• Directions for this task:
Copy exactly the lines of the data below that run from the line holding "negb (eqb this that)." through the line holding "else match k (i + n) with", both ends included.
━━ Records to process ━━
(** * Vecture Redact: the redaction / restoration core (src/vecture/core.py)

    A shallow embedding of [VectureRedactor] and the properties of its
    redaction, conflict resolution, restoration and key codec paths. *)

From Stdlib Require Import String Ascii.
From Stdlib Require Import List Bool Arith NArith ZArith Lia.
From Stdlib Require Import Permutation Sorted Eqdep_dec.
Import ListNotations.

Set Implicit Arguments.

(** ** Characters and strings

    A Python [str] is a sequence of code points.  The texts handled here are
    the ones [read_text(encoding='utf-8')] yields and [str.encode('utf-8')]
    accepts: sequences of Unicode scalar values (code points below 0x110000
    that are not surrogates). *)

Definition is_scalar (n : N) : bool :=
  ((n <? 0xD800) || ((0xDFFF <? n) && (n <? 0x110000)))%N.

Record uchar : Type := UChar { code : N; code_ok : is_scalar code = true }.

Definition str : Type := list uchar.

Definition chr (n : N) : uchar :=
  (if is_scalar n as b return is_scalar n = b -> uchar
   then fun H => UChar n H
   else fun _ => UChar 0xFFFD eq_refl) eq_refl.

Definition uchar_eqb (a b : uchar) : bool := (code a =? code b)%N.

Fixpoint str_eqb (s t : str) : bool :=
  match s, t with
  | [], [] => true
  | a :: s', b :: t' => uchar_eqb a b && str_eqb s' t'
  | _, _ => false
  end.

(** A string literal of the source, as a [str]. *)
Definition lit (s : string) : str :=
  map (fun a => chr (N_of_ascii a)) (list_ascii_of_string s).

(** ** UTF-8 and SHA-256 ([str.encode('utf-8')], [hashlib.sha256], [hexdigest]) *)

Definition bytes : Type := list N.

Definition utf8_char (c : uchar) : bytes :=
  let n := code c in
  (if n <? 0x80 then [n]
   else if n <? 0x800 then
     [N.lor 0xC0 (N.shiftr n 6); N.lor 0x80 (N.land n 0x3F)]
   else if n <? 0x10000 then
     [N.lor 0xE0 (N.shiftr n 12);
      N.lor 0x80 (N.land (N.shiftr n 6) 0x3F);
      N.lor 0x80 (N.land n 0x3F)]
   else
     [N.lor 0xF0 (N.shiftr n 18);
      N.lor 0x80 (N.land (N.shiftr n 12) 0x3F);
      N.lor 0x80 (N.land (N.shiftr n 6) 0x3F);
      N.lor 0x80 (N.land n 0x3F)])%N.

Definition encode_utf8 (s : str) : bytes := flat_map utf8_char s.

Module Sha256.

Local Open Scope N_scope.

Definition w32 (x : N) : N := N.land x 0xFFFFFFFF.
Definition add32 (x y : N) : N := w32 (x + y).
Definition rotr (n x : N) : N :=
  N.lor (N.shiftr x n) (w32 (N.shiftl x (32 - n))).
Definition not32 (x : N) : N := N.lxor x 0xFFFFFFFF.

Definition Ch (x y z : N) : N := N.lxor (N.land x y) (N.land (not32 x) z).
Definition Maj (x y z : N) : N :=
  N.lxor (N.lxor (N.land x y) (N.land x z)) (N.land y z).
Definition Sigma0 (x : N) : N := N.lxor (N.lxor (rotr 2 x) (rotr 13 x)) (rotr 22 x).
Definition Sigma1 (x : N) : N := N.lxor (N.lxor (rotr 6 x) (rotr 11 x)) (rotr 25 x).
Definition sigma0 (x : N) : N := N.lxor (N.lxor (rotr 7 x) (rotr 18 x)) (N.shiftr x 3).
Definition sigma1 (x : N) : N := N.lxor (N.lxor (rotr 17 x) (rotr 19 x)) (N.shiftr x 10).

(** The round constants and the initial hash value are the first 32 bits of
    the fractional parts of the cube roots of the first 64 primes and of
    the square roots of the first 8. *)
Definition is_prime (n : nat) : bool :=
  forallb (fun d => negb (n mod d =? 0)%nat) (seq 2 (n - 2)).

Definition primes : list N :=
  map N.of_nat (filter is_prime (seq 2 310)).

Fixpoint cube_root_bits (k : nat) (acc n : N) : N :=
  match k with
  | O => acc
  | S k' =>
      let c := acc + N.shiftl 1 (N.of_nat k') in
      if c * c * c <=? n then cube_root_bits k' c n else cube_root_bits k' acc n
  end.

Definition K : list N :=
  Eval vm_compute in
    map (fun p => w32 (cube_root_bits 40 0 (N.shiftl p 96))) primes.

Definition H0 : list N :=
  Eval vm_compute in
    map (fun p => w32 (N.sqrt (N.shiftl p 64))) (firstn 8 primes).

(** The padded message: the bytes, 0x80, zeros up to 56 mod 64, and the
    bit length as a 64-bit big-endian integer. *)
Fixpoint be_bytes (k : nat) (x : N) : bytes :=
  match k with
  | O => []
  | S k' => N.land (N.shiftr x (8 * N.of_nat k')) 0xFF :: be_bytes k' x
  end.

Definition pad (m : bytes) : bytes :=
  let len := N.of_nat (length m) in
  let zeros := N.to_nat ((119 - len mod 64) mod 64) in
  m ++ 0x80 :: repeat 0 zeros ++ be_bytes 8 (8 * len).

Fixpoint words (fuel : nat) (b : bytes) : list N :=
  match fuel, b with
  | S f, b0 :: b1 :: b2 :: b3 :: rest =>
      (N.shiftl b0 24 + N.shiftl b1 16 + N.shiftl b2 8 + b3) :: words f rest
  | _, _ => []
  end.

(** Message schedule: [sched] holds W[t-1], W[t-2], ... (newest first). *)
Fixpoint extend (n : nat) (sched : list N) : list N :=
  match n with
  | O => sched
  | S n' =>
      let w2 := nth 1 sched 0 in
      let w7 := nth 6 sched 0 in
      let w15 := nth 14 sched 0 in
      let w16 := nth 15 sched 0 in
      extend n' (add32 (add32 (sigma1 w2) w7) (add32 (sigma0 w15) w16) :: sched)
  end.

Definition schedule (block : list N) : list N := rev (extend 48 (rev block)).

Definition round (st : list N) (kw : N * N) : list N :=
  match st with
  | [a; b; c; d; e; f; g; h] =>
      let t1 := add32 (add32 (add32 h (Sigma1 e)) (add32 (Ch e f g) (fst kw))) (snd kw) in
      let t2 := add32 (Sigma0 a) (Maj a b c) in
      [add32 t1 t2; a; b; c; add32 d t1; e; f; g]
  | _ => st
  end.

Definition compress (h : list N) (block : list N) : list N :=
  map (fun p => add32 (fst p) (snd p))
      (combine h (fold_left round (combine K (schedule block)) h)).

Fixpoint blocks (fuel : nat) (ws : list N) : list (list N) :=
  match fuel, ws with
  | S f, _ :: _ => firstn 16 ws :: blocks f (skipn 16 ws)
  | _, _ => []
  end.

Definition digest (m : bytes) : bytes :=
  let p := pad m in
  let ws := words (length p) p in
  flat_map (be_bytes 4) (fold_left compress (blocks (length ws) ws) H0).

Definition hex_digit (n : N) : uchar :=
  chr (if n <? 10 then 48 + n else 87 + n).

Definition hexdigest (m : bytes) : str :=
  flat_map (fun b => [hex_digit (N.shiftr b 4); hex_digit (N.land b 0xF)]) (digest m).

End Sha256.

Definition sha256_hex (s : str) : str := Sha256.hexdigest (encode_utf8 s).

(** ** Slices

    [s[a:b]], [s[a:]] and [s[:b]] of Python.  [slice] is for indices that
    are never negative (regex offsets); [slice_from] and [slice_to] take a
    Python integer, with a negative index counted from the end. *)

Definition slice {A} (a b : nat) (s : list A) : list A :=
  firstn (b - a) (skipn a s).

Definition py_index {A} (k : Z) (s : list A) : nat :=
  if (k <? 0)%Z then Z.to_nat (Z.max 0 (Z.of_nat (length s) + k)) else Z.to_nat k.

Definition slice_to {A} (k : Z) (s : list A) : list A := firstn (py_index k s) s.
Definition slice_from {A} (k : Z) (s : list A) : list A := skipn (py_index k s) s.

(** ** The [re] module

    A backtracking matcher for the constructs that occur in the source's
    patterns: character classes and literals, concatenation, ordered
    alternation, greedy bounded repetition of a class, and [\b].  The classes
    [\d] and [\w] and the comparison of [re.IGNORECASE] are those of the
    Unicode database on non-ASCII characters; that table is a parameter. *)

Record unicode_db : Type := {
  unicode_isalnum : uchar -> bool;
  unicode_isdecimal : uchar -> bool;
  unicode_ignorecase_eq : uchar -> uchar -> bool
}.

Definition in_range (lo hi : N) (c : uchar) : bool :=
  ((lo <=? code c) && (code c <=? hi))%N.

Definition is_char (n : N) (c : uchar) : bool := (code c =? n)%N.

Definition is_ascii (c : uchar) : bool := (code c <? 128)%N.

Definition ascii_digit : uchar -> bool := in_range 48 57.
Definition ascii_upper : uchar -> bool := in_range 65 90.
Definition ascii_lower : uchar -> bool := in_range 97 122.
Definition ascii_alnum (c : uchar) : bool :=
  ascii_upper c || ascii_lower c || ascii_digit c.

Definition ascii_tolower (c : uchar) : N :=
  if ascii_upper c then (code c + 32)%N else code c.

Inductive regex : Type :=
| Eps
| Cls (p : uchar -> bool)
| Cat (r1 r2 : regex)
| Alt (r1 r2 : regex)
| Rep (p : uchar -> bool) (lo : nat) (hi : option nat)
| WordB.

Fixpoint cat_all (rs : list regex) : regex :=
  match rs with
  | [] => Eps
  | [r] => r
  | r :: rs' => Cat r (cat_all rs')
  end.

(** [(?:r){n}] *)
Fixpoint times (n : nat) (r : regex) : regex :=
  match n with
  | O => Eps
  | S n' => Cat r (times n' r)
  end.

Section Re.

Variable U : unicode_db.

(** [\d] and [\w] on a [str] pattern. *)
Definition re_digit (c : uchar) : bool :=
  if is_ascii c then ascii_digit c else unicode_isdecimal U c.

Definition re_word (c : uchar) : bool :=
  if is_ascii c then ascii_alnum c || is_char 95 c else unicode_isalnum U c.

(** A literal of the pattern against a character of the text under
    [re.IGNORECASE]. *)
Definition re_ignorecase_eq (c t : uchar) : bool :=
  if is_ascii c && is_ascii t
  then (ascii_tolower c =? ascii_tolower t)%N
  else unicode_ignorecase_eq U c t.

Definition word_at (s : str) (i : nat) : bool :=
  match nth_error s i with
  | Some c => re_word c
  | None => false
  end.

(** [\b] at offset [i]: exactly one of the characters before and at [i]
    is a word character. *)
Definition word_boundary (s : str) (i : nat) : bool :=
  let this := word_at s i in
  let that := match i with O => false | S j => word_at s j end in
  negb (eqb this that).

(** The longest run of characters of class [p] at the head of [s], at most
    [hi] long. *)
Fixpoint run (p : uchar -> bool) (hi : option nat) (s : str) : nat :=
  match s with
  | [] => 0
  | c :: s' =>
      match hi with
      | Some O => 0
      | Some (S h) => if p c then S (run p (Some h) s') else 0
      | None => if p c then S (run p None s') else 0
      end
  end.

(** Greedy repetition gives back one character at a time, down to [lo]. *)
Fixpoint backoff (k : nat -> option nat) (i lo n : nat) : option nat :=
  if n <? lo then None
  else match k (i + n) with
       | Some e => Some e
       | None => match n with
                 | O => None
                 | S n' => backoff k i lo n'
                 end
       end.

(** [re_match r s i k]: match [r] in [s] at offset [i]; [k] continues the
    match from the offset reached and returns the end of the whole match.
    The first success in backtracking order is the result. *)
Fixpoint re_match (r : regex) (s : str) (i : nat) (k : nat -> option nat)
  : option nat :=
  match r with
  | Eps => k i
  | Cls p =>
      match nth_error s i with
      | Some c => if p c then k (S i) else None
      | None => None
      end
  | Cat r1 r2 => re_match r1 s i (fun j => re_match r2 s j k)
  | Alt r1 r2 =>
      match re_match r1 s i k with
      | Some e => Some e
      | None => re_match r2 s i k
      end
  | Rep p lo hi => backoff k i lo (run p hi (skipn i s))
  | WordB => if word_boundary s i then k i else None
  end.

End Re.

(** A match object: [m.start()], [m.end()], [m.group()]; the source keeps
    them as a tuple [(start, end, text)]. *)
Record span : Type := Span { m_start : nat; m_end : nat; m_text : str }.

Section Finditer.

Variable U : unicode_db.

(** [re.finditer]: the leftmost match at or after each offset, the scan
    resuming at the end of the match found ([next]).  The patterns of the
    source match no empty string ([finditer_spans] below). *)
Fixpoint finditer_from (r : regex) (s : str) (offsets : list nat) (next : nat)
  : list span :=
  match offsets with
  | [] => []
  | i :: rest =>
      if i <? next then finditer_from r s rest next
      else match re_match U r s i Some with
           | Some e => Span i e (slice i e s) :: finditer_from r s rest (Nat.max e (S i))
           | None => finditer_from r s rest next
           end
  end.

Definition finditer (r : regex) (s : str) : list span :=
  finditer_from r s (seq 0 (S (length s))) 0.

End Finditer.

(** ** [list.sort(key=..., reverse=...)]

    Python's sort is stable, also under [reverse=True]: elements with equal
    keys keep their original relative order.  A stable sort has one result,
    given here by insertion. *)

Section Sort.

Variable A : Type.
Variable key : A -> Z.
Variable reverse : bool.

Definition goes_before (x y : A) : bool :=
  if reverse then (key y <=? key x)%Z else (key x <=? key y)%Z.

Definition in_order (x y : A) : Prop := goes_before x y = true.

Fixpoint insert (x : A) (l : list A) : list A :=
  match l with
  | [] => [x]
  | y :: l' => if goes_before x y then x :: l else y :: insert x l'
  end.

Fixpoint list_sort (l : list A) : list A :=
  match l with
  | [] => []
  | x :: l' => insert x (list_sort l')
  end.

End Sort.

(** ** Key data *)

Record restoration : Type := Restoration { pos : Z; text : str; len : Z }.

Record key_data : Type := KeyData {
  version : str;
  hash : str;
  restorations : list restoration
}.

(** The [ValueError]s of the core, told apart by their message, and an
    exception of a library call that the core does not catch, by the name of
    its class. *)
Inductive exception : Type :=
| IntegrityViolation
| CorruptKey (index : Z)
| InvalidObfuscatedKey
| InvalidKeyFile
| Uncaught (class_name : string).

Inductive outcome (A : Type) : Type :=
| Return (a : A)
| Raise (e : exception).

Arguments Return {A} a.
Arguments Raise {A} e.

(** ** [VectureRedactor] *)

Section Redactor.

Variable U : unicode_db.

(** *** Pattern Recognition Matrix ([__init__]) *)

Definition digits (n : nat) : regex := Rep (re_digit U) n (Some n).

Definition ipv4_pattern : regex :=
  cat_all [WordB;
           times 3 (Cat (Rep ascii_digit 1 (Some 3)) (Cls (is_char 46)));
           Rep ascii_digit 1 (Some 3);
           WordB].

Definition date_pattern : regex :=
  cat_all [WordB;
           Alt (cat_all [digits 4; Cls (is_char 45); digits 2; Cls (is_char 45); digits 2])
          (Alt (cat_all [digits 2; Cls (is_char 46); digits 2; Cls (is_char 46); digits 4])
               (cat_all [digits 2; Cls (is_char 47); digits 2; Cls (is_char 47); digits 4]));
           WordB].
━━━
• Task output:
  negb (eqb this that).

(** The longest run of characters of class [p] at the head of [s], at most
    [hi] long. *)
Fixpoint run (p : uchar -> bool) (hi : option nat) (s : str) : nat :=
  match s with
  | [] => 0
  | c :: s' =>
      match hi with
      | Some O => 0
      | Some (S h) => if p c then S (run p (Some h) s') else 0
      | None => if p c then S (run p None s') else 0
      end
  end.

(** Greedy repetition gives back one character at a time, down to [lo]. *)
Fixpoint backoff (k : nat -> option nat) (i lo n : nat) : option nat :=
  if n <? lo then None
  else match k (i + n) with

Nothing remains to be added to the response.